[Listed entries — start]
(* ===== verification/TokenSpec.v ===== *)
(** App tokens through the [X-Vault-Token] middleware ([AppAuth.v]): self-service on a live
    token, and the refusal of missing, revoked and expired ones. *)
From S2P Require Import Prelude RustStd Models Jwt Passwords Totp Database DatabaseFacts Toy AdminApi AdminApiFacts AppAuth AppAuthSpec.

Section middleware.
Context {L : DbLibs} {AL : AppLibs}.

(** A live row is what a lookup returns, decoded. *)
Lemma lookup_live t h d row :
  db_app_tokens d !! h = Some row → (tr_expiry row = 0 ∨ t < tr_expiry row)%Z →
  lookup_app_token t h d = (map_ok Some (row_to_app_token h row), d).
Proof. intros Hrow Ht. rewrite lookup_app_token_run, Hrow, decide_True by lia. done. Qed.

Lemma app_token_extract_dead {B} t1 t2 raw (service : option AppTokenClaims → ApiM (HttpResponse B)) d :
  revoked_or_expired t1 (sha256 raw) d →
  app_token_extract t1 t2 (Some raw) service d =
    (Ok (mkResponse 403 (TokenErrors ["permission denied"])), d).
Proof. intros Hd. unfold app_token_extract. simpl. by rewrite lookup_app_token_None. Qed.
Lemma issued_row raw_bytes now entity policies lease renewable tok d d' :
  issue_app_token raw_bytes now entity policies lease renewable d = (Ok tok, d') →
  db_app_tokens d' !! sha256 tok = Some (mkAppTokenRow entity (to_json_or_empty policies)
    (if decide (lease > 0)%Z then i64_add now lease else 0%Z) (bool_i64 renewable) lease now).
Proof.
  unfold issue_app_token, db, bind at 1, with_err. rewrite db_issue_app_token_run. simpl.
  destruct (db_app_tokens d !! _); [done|]. simpl. intros [= <- <-]. simpl.
  by rewrite lookup_insert_eq.
Qed.
Lemma row_to_app_token_run h row :
  in_i64 (tr_expiry row) →
  row_to_app_token h row = Ok (mkAppToken h (tr_entity row) (from_json_or_default (tr_policies row))
    (tr_expiry row) (bool_decide (tr_renewable row ≠ 0%Z)) (tr_lease_duration_secs row)
    (tr_created_at row)).
Proof. intros Hin. unfold row_to_app_token, column_i64. by rewrite decide_True. Qed.
Lemma remaining_ttl_run now tok :
  in_i64 now → (0 ≤ now)%Z → (0 < tok_expiry tok)%Z → in_i64 (tok_expiry tok) →
  remaining_ttl now tok = Z.max (tok_expiry tok - now) 0.
Proof.
  intros Hn H0 He Hi. unfold remaining_ttl. rewrite decide_False by lia.
  rewrite i64_sub_id; [done|]. unfold in_i64, i64_min, i64_max in *. lia.
Qed.
Lemma app_token_extract_live {B} t1 t2 raw row
    (service : option AppTokenClaims → ApiM (HttpResponse B)) d :
  db_app_tokens d !! sha256 raw = Some row → (tr_expiry row = 0 ∨ t1 < tr_expiry row)%Z →
  in_i64 (tr_expiry row) →
  app_token_extract t1 t2 (Some raw) service d =
    (let* res := service (Some (mkAppTokenClaims (tr_entity row)
       (from_json_or_default (tr_policies row)) (bool_decide (tr_renewable row ≠ 0%Z))
       (remaining_ttl t2 (mkAppToken (sha256 raw) (tr_entity row)
          (from_json_or_default (tr_policies row)) (tr_expiry row)
          (bool_decide (tr_renewable row ≠ 0%Z)) (tr_lease_duration_secs row) (tr_created_at row)))
       (sha256 raw))) in ret (map_body Served res)) d.
Proof.
  intros Hrow Ht Hin. unfold app_token_extract. simpl. rewrite (lookup_live t1 _ _ row) by done.
  by rewrite row_to_app_token_run.
Qed.
Lemma revoked_or_expired_mono t t' h d :
  (t ≤ t')%Z → revoked_or_expired t h d → revoked_or_expired t' h d.
Proof. intros Ht Hd row Hrow. destruct (Hd row Hrow). lia. Qed.
End middleware.

(** Revocation is final.  After a token revoked itself, no request that presents it runs
    the service behind the middleware: each is answered 403 and changes nothing, whatever
    tokens were issued, renewed or revoked meanwhile; nor does a request without a token. *)
Theorem revoked_token_refused `{L : DbLibs} `{AL : AppLibs} (n1 n2 t t1 t2 : Z) (raw : string)
    (d d1 d2 : Database) (resp : HttpResponse (TokenBody ())) (B : Type)
    (service : option AppTokenClaims → ApiM (HttpResponse B)) :
  app_token_extract n1 n2 (Some raw) auth_token_revoke_self d = (Ok resp, d1) →
  http_status resp = 204%Z →
  rtc (token_step t (sha256 raw)) d1 d2 → (t ≤ t1)%Z →
  app_token_extract t1 t2 (Some raw) service d2 =
    (Ok (mkResponse 403 (TokenErrors ["permission denied"])), d2) ∧
  ∃ errors, app_token_extract t1 t2 None service d2 = (Ok (mkResponse 403 (TokenErrors errors)), d2).
Proof.
  intros Hrev Hstatus Hsteps Ht. split; [|by eexists]. apply app_token_extract_dead.
  eapply revoked_or_expired_mono, dead_token_steps, Hsteps; [done|].
  revert Hrev. unfold app_token_extract. simpl. rewrite lookup_app_token_run.
  destruct (db_app_tokens d !! sha256 raw) as [row|] eqn:Hrow.
  - case_decide; [|by intros [= <- _]]. destruct (row_to_app_token _ _) as [tok|e] eqn:Htok;
      [|by intros [= <- _]]. simpl.
    unfold row_to_app_token in Htok. destruct (column_i64 _); [|done].
    injection Htok as <-. intros [= _ <-] row'. simpl. by rewrite lookup_delete_eq.
  - by intros [= <- _].
Qed.

(** What a token may do for itself.  A token issued with a positive lease, presented before
    it expires, learns through the middleware its entity, policies and exactly the time it has
    left; if it is renewable, renewing it answers the whole lease counted from the renewal, and
    the new expiry is what later lookups use; if not, renewal is refused and nothing changes. *)
Theorem token_self_service `{L : DbLibs} `{AL : AppLibs} `{!DbLaws} (d d' : Database)
    (raw_bytes entity tok : string) (policies : list string) (now lease t1 t2 t3 t4 t5 : Z)
    (renewable : bool) :
  (0 ≤ now ≤ t1)%Z → (t1 ≤ t2 ≤ t3)%Z → (t3 ≤ t4 ≤ t5)%Z → (0 < lease)%Z →
  (t3 < now + lease)%Z → (t4 < t3 + lease)%Z → (t5 + lease ≤ i64_max)%Z →
  issue_app_token raw_bytes now entity policies lease renewable d = (Ok tok, d') →
  app_token_extract t1 t2 (Some tok) (auth_token_lookup_self t3 t4 (Some tok)) d' =
    (Ok (mkResponse 200 (Served (mkAppTokenData tok entity policies renewable
       (Z.max (now + lease - t4) 0) now))), d') ∧
  let renewal := app_token_extract t1 t2 (Some tok) (auth_token_renew_self t3 t4 t5 (Some tok)) d' in
  if renewable then
    renewal.1 = Ok (mkResponse 200 (Served (mkAppAuthData tok true (Z.max (t3 + lease - t5) 0)
                  policies []))) ∧
    tr_expiry <$> db_app_tokens renewal.2 !! sha256 tok = Some (t3 + lease)%Z
  else is_ok renewal.1 = false ∧ renewal.2 = d'.
Proof.
  intros Hn H12 H45 Hl He He' Hmax Hissue. pose proof (issued_row _ _ _ _ _ _ _ _ _ Hissue) as Hrow.
  assert (Hin : in_i64 (now + lease)) by (unfold in_i64, i64_min, i64_max in *; lia).
  rewrite decide_True, i64_add_id in Hrow by (done || lia).
  set (row := mkAppTokenRow _ _ _ _ _ _) in Hrow.
  rewrite !(app_token_extract_live t1 t2 tok row) by (done || (simpl; lia)). split.
  - unfold auth_token_lookup_self, token_claims, db, bind at 1 2 3, with_err, of_result. simpl.
    rewrite (lookup_live t3 _ _ row), row_to_app_token_run by (done || (simpl; lia)). simpl.
    unfold bind, ret, map_body, HttpOk. simpl. rewrite remaining_ttl_run by
      (simpl; done || lia || (unfold in_i64, i64_min, i64_max in *; lia)).
    simpl. by rewrite policies_roundtrip, bool_i64_roundtrip.
  - cbv zeta. unfold auth_token_renew_self, token_claims, db, with_err, of_result, bind. simpl.
    rewrite renew_app_token_run, Hrow. destruct renewable.
    + rewrite decide_True by (split_and!; simpl; lia). simpl. set (d2 := set_app_tokens _ d').
      assert (Hrow2 : db_app_tokens d2 !! sha256 tok = Some (extend_row t3 row)) by apply lookup_insert_eq.
      assert (Hin2 : in_i64 (t3 + lease)) by (unfold in_i64, i64_min, i64_max in *; lia).
      rewrite (lookup_live t4 _ _ (extend_row t3 row)), row_to_app_token_run by (done || (simpl; lia)).
      simpl. unfold ret, map_body, HttpOk. simpl.
      split; [|by rewrite lookup_insert_eq].
      rewrite remaining_ttl_run by
        (simpl; done || lia || (unfold in_i64, i64_min, i64_max in *; lia)).
      simpl. by rewrite policies_roundtrip.
    + rewrite decide_False by (intros (? & _); done). by rewrite decide_False by (intros (? & _); done).
Qed.
Definition toy_issued (AL : AppLibs) : Database :=
  (issue_app_token "abc" 100 "app" ["p"] 60 true empty_database).2.
Lemma revoked_token_refused_witness :
  let AL := toy_app_libs in
  ∃ resp d1, app_token_extract 110 110 (Some "hvs.abc") auth_token_revoke_self (toy_issued AL)
    = (Ok resp, d1) ∧
    app_token_extract 120 120 (Some "hvs.abc") (auth_token_lookup_self 120 120 (Some "hvs.abc")) d1 =
      (Ok (mkResponse 403 (TokenErrors ["permission denied"])), d1).
Proof.
  intros AL.
  destruct (app_token_extract 110 110 (Some "hvs.abc") auth_token_revoke_self (toy_issued AL))
    as [[resp|e] d1] eqn:Hrun; [|vm_compute in Hrun; discriminate].
  exists resp, d1. split; [done|].
  assert (http_status resp = 204%Z) as Hst.
  { pose proof (f_equal (λ x, match x.1 with Ok r => http_status r | Err _ => 0%Z end) Hrun) as H.
    simpl in H. rewrite <-H. by vm_compute. }
  apply (revoked_token_refused 110 110 110 120 120 "hvs.abc" (toy_issued AL) d1 d1 resp _ _ Hrun Hst);
    [apply rtc_refl|lia].
Defined.
Lemma token_self_service_witness :
  let AL := toy_app_libs in
  app_token_extract 110 110 (Some "hvs.abc") (auth_token_lookup_self 110 112 (Some "hvs.abc"))
      (toy_issued AL) =
    (Ok (mkResponse 200 (Served (mkAppTokenData "hvs.abc" "app" ["p"] true 48 100))), toy_issued AL).
Proof.
  intros AL.
  assert (issue_app_token "abc" 100 "app" ["p"] 60 true empty_database = (Ok "hvs.abc", toy_issued AL))
    as Hissue by by vm_compute.
  destruct (token_self_service empty_database (toy_issued AL) "abc" "app" "hvs.abc" ["p"] 100 60
    110 110 110 112 113 true ltac:(lia) ltac:(lia) ltac:(lia) ltac:(lia) ltac:(lia) ltac:(lia)
    ltac:(by vm_compute) Hissue) as [H _].
  exact H.
Defined.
[Listed entries — finish]
## How to complete this task
Collect the lines of the data that carry the word "TokenErrors".

## Written response
    (Ok (mkResponse 403 (TokenErrors ["permission denied"])), d).
    (Ok (mkResponse 403 (TokenErrors ["permission denied"])), d2) ∧
  ∃ errors, app_token_extract t1 t2 None service d2 = (Ok (mkResponse 403 (TokenErrors errors)), d2).
      (Ok (mkResponse 403 (TokenErrors ["permission denied"])), d1).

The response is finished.